**EXERCISE INSTRUCTIONS:** Count how many lines of the data below contain the string "noon"; the reply should be that number alone.

**THE DATA:**
Definition noon : datetime :=
  {| ordinal := 739925; hour := 12; minute := 0; second := 0;
     microsecond := 0 |}.

(** The instant of [noon] in Moscow. *)
Definition noon_instant : Z := wall_of noon - moscow TzNow.

Definition empty_bot : Bot :=
  {| user_contexts := ∅; service := initial; calls := [] |}.

Definition press_create : CallbackQuery :=
  {| c_id := lit "1"; c_from_user := 7; c_chat := 8; c_message_id := 1;
     c_data := lit "create_reminder" |}.

Definition say_text : Message :=
  {| m_from_user := 7; m_chat := 8; m_text := lit " buy milk " |}.

Definition say_time : Message :=
  {| m_from_user := 7; m_chat := 8; m_text := lit "через 5 минут" |}.

Definition say_past : Message :=
  {| m_from_user := 7; m_chat := 8; m_text := lit "через -5 минут" |}.

Definition milk : ReminderModel :=
  {| id := 1; user_id := 7; chat_id := 8; text := lit "buy milk";
     remind_time := 50; created_at := 0; job_id := make_job_id 7 100 |}.

End Samples.

(** * Properties *)

(** ** Strings *)

Lemma length_lstrip (s : str) : (length (lstrip s) <= length s)%nat.
Proof.
  induction s as [|c r IH]; simpl; [lia|].
  destruct (isspace c); simpl; lia.
Qed.

Lemma length_strip (s : str) : (length (strip s) <= length s)%nat.
Proof.
  unfold strip, rstrip. rewrite length_rev.
  etransitivity; [apply length_lstrip|].
  rewrite length_rev. apply length_lstrip.
Qed.

Lemma len_strip (s : str) : len (strip s) <= len s.
Proof. unfold len. pose proof (length_strip s). lia. Qed.

(** ** Validation *)

Lemma validate_text_ok (v : str) :
  len v <= 500 -> validate_text v = Ok (strip v).
Proof.
  intros H. unfold validate_text.
  destruct (Z.ltb_spec 500 (len v)); [lia | reflexivity].
Qed.

Lemma validate_text_long (v : str) :
  500 < len v -> validate_text v = Raise ValueError.
Proof.
  intros H. unfold validate_text.
  destruct (Z.ltb_spec 500 (len v)); [reflexivity | lia].
Qed.

Lemma validate_remind_time_future (now : Z) (v : aware) :
  now < v -> validate_remind_time now v = Ok v.
Proof.
  intros H. unfold validate_remind_time.
  destruct (Z.leb_spec v now); [lia | reflexivity].
Qed.

Lemma validate_remind_time_past (now : Z) (v : aware) :
  v <= now -> validate_remind_time now v = Raise ValueError.
Proof.
  intros H. unfold validate_remind_time.
  destruct (Z.leb_spec v now); [reflexivity | lia].
Qed.

(** What a successfully built request looks like. *)
Lemma ReminderCreate_init_ok now u c t rt rc :
  ReminderCreate_init now u c t rt = Ok rc ->
  len t <= 500 /\ now < rt /\
  rc = {| rc_user_id := u; rc_chat_id := c; rc_text := strip t;
          rc_remind_time := rt |}.
Proof.
  unfold ReminderCreate_init, validate_text, validate_remind_time.
  destruct (Z.ltb_spec 500 (len t)); [discriminate|].
  destruct (Z.leb_spec rt now); [discriminate|].
  intros [= <-]. auto.
Qed.

(** ** Job ids *)

Lemma digits_of_uint_digit (d : Decimal.uint) (c : N) :
  c ∈ digits_of_uint d -> is_digit c = true.
Proof.
  induction d; simpl; intros Hc;
    try (apply elem_of_cons in Hc as [-> | Hc]; [reflexivity | auto]).
  apply elem_of_nil in Hc. contradiction.
Qed.

Lemma digits_of_uint_inj (d1 d2 : Decimal.uint) :
  digits_of_uint d1 = digits_of_uint d2 -> d1 = d2.
Proof.
  revert d2. induction d1; destruct d2; simpl; intros H;
    try discriminate; try reflexivity;
    injection H as H; f_equal; auto.
Qed.

Lemma str_of_int_chars (n : Z) (c : N) :
  c ∈ str_of_int n -> c = 45%N \/ is_digit c = true.
Proof.
  unfold str_of_int. destruct (Z.to_int n) as [d | d]; intros Hc.
  - right. eapply digits_of_uint_digit; eauto.
  - apply elem_of_cons in Hc as [-> | Hc]; [by left|].
    right. eapply digits_of_uint_digit; eauto.
Qed.

Lemma str_of_int_no_underscore (n : Z) : 95%N ∉ str_of_int n.
Proof.
  intros Hc. apply str_of_int_chars in Hc as [Hc | Hc]; discriminate.
Qed.

Lemma str_of_int_inj (a b : Z) : str_of_int a = str_of_int b -> a = b.
Proof.
  unfold str_of_int. intros H.
  rewrite <- (DecimalZ.of_to a), <- (DecimalZ.of_to b).
  destruct (Z.to_int a) as [d1 | d1], (Z.to_int b) as [d2 | d2].
  - by rewrite (digits_of_uint_inj _ _ H).
  - exfalso. assert (Hc : 45%N ∈ digits_of_uint d1)
      by (rewrite H; apply elem_of_cons; by left).
    apply digits_of_uint_digit in Hc. discriminate.
  - exfalso. assert (Hc : 45%N ∈ digits_of_uint d2)
      by (rewrite <- H; apply elem_of_cons; by left).
    apply digits_of_uint_digit in Hc. discriminate.
  - injection H as H. by rewrite (digits_of_uint_inj _ _ H).
Qed.

(** A list splits in one way only at the first occurrence of a separator. *)
Lemma split_first_unique {A} (x : A) (l1 l2 r1 r2 : list A) :
  x ∉ l1 -> x ∉ l2 -> l1 ++ x :: r1 = l2 ++ x :: r2 -> l1 = l2 /\ r1 = r2.
Proof.
  revert l2. induction l1 as [|a l1 IH]; intros [|b l2] H1 H2 H; simpl in H.
  - injection H as ->. auto.
  - injection H as -> _. exfalso. apply H2, elem_of_cons. by left.
  - injection H as -> _. exfalso. apply H1, elem_of_cons. by left.
  - injection H as -> H.
    destruct (IH l2) as [-> ->]; auto.
    + intros Hx. apply H1, elem_of_cons. by right.
    + intros Hx. apply H2, elem_of_cons. by right.
Qed.
(** [memcpy] into a block succeeds exactly within the bounds of both
    blocks. *)
Lemma memcpy_to_Some (dst : list cell) (off : Z) (src : list cell) (n : Z)
    (d : list cell) :
  memcpy_to dst off src n = Some d ->
  0 <= off /\ 0 <= n /\ off + n <= Z.of_nat (List.length dst) /\
  n <= Z.of_nat (List.length src) /\
  d = take (Z.to_nat off) dst ++ take (Z.to_nat n) src
      ++ drop (Z.to_nat (off + n)) dst.
Proof.
  unfold memcpy_to.
  destruct (Z.leb_spec 0 off), (Z.leb_spec 0 n),
    (Z.leb_spec (off + n) (Z.of_nat (List.length dst))),
    (Z.leb_spec n (Z.of_nat (List.length src)));
    cbn [andb]; try discriminate.
  intros [= <-]. auto.
Qed.

Lemma memcpy_to_in_bounds (dst : list cell) (off : Z) (src : list cell) (n : Z) :
  0 <= off -> 0 <= n -> off + n <= Z.of_nat (List.length dst) ->
  n <= Z.of_nat (List.length src) ->
  memcpy_to dst off src n =
    Some (take (Z.to_nat off) dst ++ take (Z.to_nat n) src
          ++ drop (Z.to_nat (off + n)) dst).
Proof.
  intros. unfold memcpy_to.
  destruct (Z.leb_spec 0 off), (Z.leb_spec 0 n),
    (Z.leb_spec (off + n) (Z.of_nat (List.length dst))),
    (Z.leb_spec n (Z.of_nat (List.length src))); (reflexivity || lia).
Qed.
(** X2. An unsubscribe request never throws: whatever the provider does, the
    browser is redirected to [/account] with exactly one cookie, [success] or
    [error_message], on the [.pretendo.network] domain. *)
Theorem unsubscribe_always_answers pnid w :
  exists cookie,
    result (unsubscribe pnid w)
      = Ok {| cookies := [cookie]; reply := redirect 302 "/account" |} /\
    cookie_domain cookie = ".pretendo.network" /\
    (cookie_name cookie = "success" \/ cookie_name cookie = "error_message").
Proof.
  destruct (unsubscribe_runs pnid w)
    as [[_ Hrun]|[(sid & p' & _ & _ & _ & Hrun)|(sid & e & p' & msg & _ & _ & _ & Hrun)]];
    cbv zeta in Hrun; rewrite Hrun; eexists; (split; [reflexivity|]); simpl; auto.
Qed.

(** X3. With the collection answering its update, the handler writes to the
    error log, and answers with the error response, exactly when the provider
    was asked to cancel and rejected. *)
Theorem unsubscribe_logs_exactly_on_provider_failure pnid w :
  let rejected :=
    exists sid e p',
      subscription_id (connections_stripe pnid) = value sid /\ sid <> "" /\
      subscriptions_del stripe sid (provider w) = (Throw e, p') in
  ((exists msg, In (logger_error_call msg) (effects (unsubscribe pnid w))) <-> rejected) /\
  (result (unsubscribe pnid w) = Ok unsubscribe_error <-> rejected).
Proof.
  intros rejected. unfold rejected.
  destruct (unsubscribe_runs pnid w)
    as [[Ht Hrun]|[(sid & p' & Hsid & Hne & Hdel & Hrun)|(sid & e & p' & msg & Hsid & Hne & Hdel & Hrun)]];
    cbv zeta in Hrun; rewrite Hrun; cbn [result effects].
  - split; split.
    + intros [msg []].
    + intros (sid & e & p' & Hsid & Hne & _). rewrite Hsid in Ht.
      rewrite (truthy_nonempty _ Hne) in Ht. discriminate.
    + intros H. exfalso. apply (error_is_not_success (tier_name (connections_stripe pnid))).
      congruence.
    + intros (sid & e & p' & Hsid & Hne & _). rewrite Hsid in Ht.
      rewrite (truthy_nonempty _ Hne) in Ht. discriminate.
  - split; split.
    + intros [msg [H|[H|[]]]]; discriminate.
    + intros (sid' & e & p'' & Hsid' & _ & Hdel'). congruence.
    + intros H. exfalso. apply (error_is_not_success (tier_name (connections_stripe pnid))).
      congruence.
    + intros (sid' & e & p'' & Hsid' & _ & Hdel'). congruence.
  - split; split; eauto 10.
    intros _. exists msg. right. left. reflexivity.
Qed.

(** X4. An unsubscribe request neither creates nor deletes a document; the
    [pid], [customer_id] and [latest_webhook_timestamp] of every stored
    document are kept, and the documents of other users are kept whole. *)
Theorem unsubscribe_frame pnid w (key : Z) :
  match db w !! key with
  | None => db (world (unsubscribe pnid w)) !! key = None
  | Some doc =>
      exists doc',
        db (world (unsubscribe pnid w)) !! key = Some doc' /\
        pid doc' = pid doc /\
        customer_id (connections_stripe doc') = customer_id (connections_stripe doc) /\
        latest_webhook_timestamp (connections_stripe doc')
          = latest_webhook_timestamp (connections_stripe doc) /\
        (key <> pid pnid -> doc' = doc)
  end.
Proof.
  destruct (unsubscribe_runs pnid w)
    as [[_ Hrun]|[(sid & p' & _ & _ & _ & Hrun)|(sid & e & p' & msg & _ & _ & _ & Hrun)]];
    cbv zeta in Hrun; rewrite Hrun; cbn [world db].
  - destruct (db w !! key) as [doc|]; [|reflexivity]. exists doc. auto.
  - destruct (decide (key = pid pnid)) as [->|Hne].
    + destruct (db w !! pid pnid) as [doc|] eqn:Hstored.
      * rewrite (updateOne_stored _ _ _ _ _ Hstored), lookup_insert_eq.
        eexists. split; [reflexivity|]. rewrite apply_unsubscribe_updateData.
        cbn. repeat split. congruence.
      * rewrite (updateOne_absent _ _ _ Hstored). exact Hstored.
    + rewrite (updateOne_other _ _ _ _ _ Hne).
      destruct (db w !! key) as [doc|]; [|reflexivity]. exists doc. auto.
  - destruct (db w !! key) as [doc|]; [|reflexivity]. exists doc. auto.
Qed.
(** A side in pixels: the product cut to its integer part, between [0] and
    [m], and at least [m - 1] for the larger side. *)
Lemma scaled_side_px (d m w x : Z) :
  1 <= m <= 2147483647 -> 1 <= w <= 4294967295 -> 0 <= x <= w ->
  let p := mul (of_Z x) (div (of_Z m) (of_Z w)) in
  reflect_unsigned_long d p = floor p /\
  0 <= floor p <= m /\
  (x = w -> m - 1 <= floor p).
Proof.
  intros Hm Hw Hx p.
  destruct (Z.eq_dec x 0) as [->|Hx0].
  - assert (Hns : normal (div (of_Z m) (of_Z w))).
    { apply scale_R; (split; [lia | change (2 ^ 53) with 9007199254740992; lia]). }
    destruct (normal_inv _ Hns) as [ms [es [Es _]]].
    assert (Ep : p = S754_zero false) by (unfold p; rewrite Es; reflexivity).
    rewrite Ep. split; [reflexivity|]. split; [cbn; lia | intro; lia].
  - destruct (scaled_side_R m w x ltac:(lia) ltac:(lia) ltac:(lia)) as [Hn [Hhi Hlo]].
    fold p in Hn, Hhi, Hlo.
    pose proof (to_R_pos p Hn) as Hpos.
    assert (Hb : 0 <= truncate p <= m).
    { apply truncate_bounds; [exact Hn | lra | rewrite plus_IZR; lra]. }
    rewrite (floor_truncate p Hn).
    split; [apply reflect_in_range; lia|]. split; [exact Hb|].
    intro E. specialize (Hlo E).
    assert (Hb' : m - 1 <= truncate p <= m).
    { apply truncate_bounds; [exact Hn | rewrite minus_IZR; lra | rewrite plus_IZR; lra]. }
    lia.
Qed.

Lemma scale_of_max (m w h : Z) :
  0 <= w <= 4294967295 -> 0 <= h <= 4294967295 ->
  scale_of (of_Z m) w h = div (of_Z m) (of_Z (Z.max w h)).
Proof.
  intros Hw Hh. unfold scale_of. rewrite Math_max_of_Z; [reflexivity | |];
    (split; [lia | change (2 ^ 53) with 9007199254740992; lia]).
Qed.

(** The surface [render] makes, for sizes and a maximum size in range. *)
Lemma render_sides (i : Img) (m : Z) :
  0 <= width i <= 4294967295 -> 0 <= height i <= 4294967295 ->
  1 <= Z.max (width i) (height i) -> 1 <= m <= 2147483647 ->
  surface (render (of_Z m) i) = floored_surface (of_Z m) (width i) (height i) /\
  0 <= cwidth (render (of_Z m) i) <= m /\
  0 <= cheight (render (of_Z m) i) <= m /\
  m - 1 <= larger_side (render (of_Z m) i) <= m.
Proof.
  intros Hw Hh Hmax Hm.
  unfold surface, larger_side, floored_surface, render.
  cbn [cwidth cheight drawImage set_width set_height].
  rewrite (scale_of_max m _ _ Hw Hh).
  set (wm := Z.max (width i) (height i)) in *.
  destruct (scaled_side_px 300 m wm (width i) Hm ltac:(lia) ltac:(lia)) as [Ew [Hbw Hlw]].
  destruct (scaled_side_px 150 m wm (height i) Hm ltac:(lia) ltac:(lia)) as [Eh [Hbh Hlh]].
  cbv zeta in Ew, Eh, Hbw, Hbh, Hlw, Hlh.
  rewrite Ew, Eh.
  split; [reflexivity|]. split; [exact Hbw|]. split; [exact Hbh|].
  destruct (Z.max_spec (width i) (height i)) as [[_ E]|[_ E]]; fold wm in E.
  - specialize (Hlh (eq_sym E)). lia.
  - specialize (Hlw (eq_sym E)). lia.
Qed.
(** * senlin/engine/scheduler.py: the action execution scheduler

    A shallow embedding of the scheduler module.  The module is glue code
    around three collaborators that live outside of it: the durable store
    ([db_api]), the green-thread library ([eventlet], [threadgroup]) and the
    action objects ([action_mod]).  Calls to these collaborators are
    modelled as operations of an abstract environment, and every call is
    recorded in a trace of events, so that statements such as "the lock is
    released" or "no status is written" are statements about the calls the
    code makes.  Logging is incidental and is left out. *)

From stdpp Require Import base gmap strings list fin_maps.
From Stdlib Require Import ZArith Lia.

Open Scope Z_scope.

(** ** Python values and exceptions *)

(** What a function of the module hands back to its caller: [True],
    [False], or [None] when control falls off the end of the body. *)
Inductive pyval : Type :=
| PyNone
| PyBool (b : bool).

Inductive exn : Type :=
| TypeError
| KeyError (key : string)
| AttributeError.

(** Result of running a piece of code: a value, a raised exception, or
    the loop bound of the model was reached before the code returned. *)
Inductive outcome (A : Type) : Type :=
| Ret (a : A)
| Raise (e : exn)
| OutOfFuel.
Arguments Ret {A} a.
Arguments Raise {A} e.
Arguments OutOfFuel {A}.

(** ** Constants of the module (lines 29-33) *)

Definition ACTION_CANCEL : string := "cancel".
Definition ACTION_SUSPEND : string := "suspend".
Definition ACTION_RESUME : string := "resume".
Definition ACTION_TIMEOUT : string := "timeout".
Definition ACTION_CONTROL_REQUEST : list string :=
  [ACTION_CANCEL; ACTION_SUSPEND; ACTION_RESUME; ACTION_TIMEOUT].

(** ** Actions *)

(** Modelled from the spec: the outcome codes [RES_OK], [RES_ERROR],
    [RES_RETRY], [RES_CANCEL], [RES_TIMEOUT] of the [Action] class of
    senlin/engine/actions/base.py; a step returns one of these five. *)
Inductive Result : Type :=
| RES_OK
| RES_ERROR
| RES_RETRY
| RES_CANCEL
| RES_TIMEOUT.
(** * Card-image pipeline: validation and repair (scripts/verify-and-fix.js)

    A shallow embedding of [ComprehensivePipelineValidator]: the artifact
    paths, [validateCard], the fix operations ([downloadImage],
    [resizeImage], [convertToAvif], [cropImage], [fixIssue]), the issue
    sort and the bounded per-card repair loop of [validateAndFixAll].

    The file system is a finite map from path strings to files.  The two
    external capabilities, the CDN and the image codec (sharp and
    join-images), are oracles indexed by a call counter kept in the
    state, so that every behaviour of the outside world (a 404, a codec
    crash that leaves a partial file, an output of the wrong size) is one
    choice of oracle. *)

From Stdlib Require Import ZArith QArith Qround String Ascii List Lia.
From Stdlib Require Import DecimalString DecimalN Sorting.Sorted Sorting.Permutation.
From stdpp Require Import base gmap strings list.

Close Scope Q_scope.
Open Scope Z_scope.

(** ** JavaScript string helpers *)

Module JS.

Definition upper_ascii (c : ascii) : ascii :=
  let n := nat_of_ascii c in
  if (97 <=? n)%nat && (n <=? 122)%nat then ascii_of_nat (n - 32) else c.

Definition lower_ascii (c : ascii) : ascii :=
  let n := nat_of_ascii c in
  if (65 <=? n)%nat && (n <=? 90)%nat then ascii_of_nat (n + 32) else c.

Fixpoint map_string (f : ascii -> ascii) (s : string) : string :=
  match s with
  | EmptyString => EmptyString
  | String c s' => String (f c) (map_string f s')
  end.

**THE ANSWER:** 3